◆ **YOUR INSTRUCTIONS**: Once you reach the line containing "(** X23. [handleResetPassword]" in the entries below, write out that line and each one after it down to the line containing "and without a", exactly and with nothing added.

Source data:
- - -

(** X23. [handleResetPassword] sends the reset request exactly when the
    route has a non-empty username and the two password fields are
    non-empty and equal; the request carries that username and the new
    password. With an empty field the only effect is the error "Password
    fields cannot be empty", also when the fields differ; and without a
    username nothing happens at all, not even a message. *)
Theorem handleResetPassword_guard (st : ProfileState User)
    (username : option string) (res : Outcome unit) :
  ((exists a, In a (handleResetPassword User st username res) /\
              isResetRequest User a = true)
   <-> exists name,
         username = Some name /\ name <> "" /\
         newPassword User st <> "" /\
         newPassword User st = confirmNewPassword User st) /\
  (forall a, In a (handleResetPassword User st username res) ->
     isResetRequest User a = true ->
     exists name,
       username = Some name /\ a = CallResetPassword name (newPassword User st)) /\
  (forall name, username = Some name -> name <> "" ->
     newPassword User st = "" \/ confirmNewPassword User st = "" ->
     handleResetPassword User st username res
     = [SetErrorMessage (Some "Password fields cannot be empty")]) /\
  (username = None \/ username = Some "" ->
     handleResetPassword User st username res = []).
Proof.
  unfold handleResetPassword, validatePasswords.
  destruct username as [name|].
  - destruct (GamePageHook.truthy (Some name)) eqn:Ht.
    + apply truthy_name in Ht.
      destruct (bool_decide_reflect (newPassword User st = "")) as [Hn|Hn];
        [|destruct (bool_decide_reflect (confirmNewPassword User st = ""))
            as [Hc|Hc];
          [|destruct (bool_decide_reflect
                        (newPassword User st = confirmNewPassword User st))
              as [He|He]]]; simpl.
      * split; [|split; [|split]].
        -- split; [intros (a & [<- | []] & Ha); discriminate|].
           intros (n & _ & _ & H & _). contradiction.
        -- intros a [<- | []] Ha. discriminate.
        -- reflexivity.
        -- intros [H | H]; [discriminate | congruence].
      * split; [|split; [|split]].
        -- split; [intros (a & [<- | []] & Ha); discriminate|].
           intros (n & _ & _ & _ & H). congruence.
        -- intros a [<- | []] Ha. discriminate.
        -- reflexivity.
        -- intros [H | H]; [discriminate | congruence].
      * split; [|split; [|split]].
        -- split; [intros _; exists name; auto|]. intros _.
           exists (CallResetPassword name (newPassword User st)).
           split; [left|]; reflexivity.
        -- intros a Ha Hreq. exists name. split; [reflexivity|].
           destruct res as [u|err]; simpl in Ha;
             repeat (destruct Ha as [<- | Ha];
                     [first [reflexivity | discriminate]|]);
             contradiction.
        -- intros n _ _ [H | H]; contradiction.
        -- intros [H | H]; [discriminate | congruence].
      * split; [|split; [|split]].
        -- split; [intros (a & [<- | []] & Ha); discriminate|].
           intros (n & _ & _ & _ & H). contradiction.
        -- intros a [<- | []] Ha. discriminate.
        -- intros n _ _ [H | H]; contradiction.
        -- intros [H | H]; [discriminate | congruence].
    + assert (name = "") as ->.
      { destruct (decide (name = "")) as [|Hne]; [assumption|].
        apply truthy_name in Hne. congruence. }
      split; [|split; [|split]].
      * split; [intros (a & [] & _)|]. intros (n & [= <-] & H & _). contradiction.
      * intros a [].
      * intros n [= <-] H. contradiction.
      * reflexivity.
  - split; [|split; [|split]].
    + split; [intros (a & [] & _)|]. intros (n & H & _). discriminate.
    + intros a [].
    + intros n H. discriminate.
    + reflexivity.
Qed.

- - -

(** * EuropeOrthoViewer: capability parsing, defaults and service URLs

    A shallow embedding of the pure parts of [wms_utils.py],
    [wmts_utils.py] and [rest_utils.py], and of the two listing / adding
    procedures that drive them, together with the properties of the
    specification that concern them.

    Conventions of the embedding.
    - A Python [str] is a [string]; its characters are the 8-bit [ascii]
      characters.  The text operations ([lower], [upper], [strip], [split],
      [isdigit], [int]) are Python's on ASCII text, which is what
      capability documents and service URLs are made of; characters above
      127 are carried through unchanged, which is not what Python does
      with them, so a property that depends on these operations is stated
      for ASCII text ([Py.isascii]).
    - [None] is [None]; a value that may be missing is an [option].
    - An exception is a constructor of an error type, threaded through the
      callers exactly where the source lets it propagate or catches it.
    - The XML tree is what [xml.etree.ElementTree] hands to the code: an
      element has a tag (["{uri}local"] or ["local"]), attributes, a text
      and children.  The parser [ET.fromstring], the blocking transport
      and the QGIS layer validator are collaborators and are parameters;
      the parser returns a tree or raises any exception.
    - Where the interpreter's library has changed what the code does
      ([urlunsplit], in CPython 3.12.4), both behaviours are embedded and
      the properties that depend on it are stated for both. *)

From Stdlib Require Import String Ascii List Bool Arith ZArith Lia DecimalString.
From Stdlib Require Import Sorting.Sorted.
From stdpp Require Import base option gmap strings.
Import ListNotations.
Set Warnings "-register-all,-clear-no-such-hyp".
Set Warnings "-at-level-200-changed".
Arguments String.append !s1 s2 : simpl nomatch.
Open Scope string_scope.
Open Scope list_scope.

- - -

◆ **OUTPUT**:
(** X23. [handleResetPassword] sends the reset request exactly when the
    route has a non-empty username and the two password fields are
    non-empty and equal; the request carries that username and the new
    password. With an empty field the only effect is the error "Password
    fields cannot be empty", also when the fields differ; and without a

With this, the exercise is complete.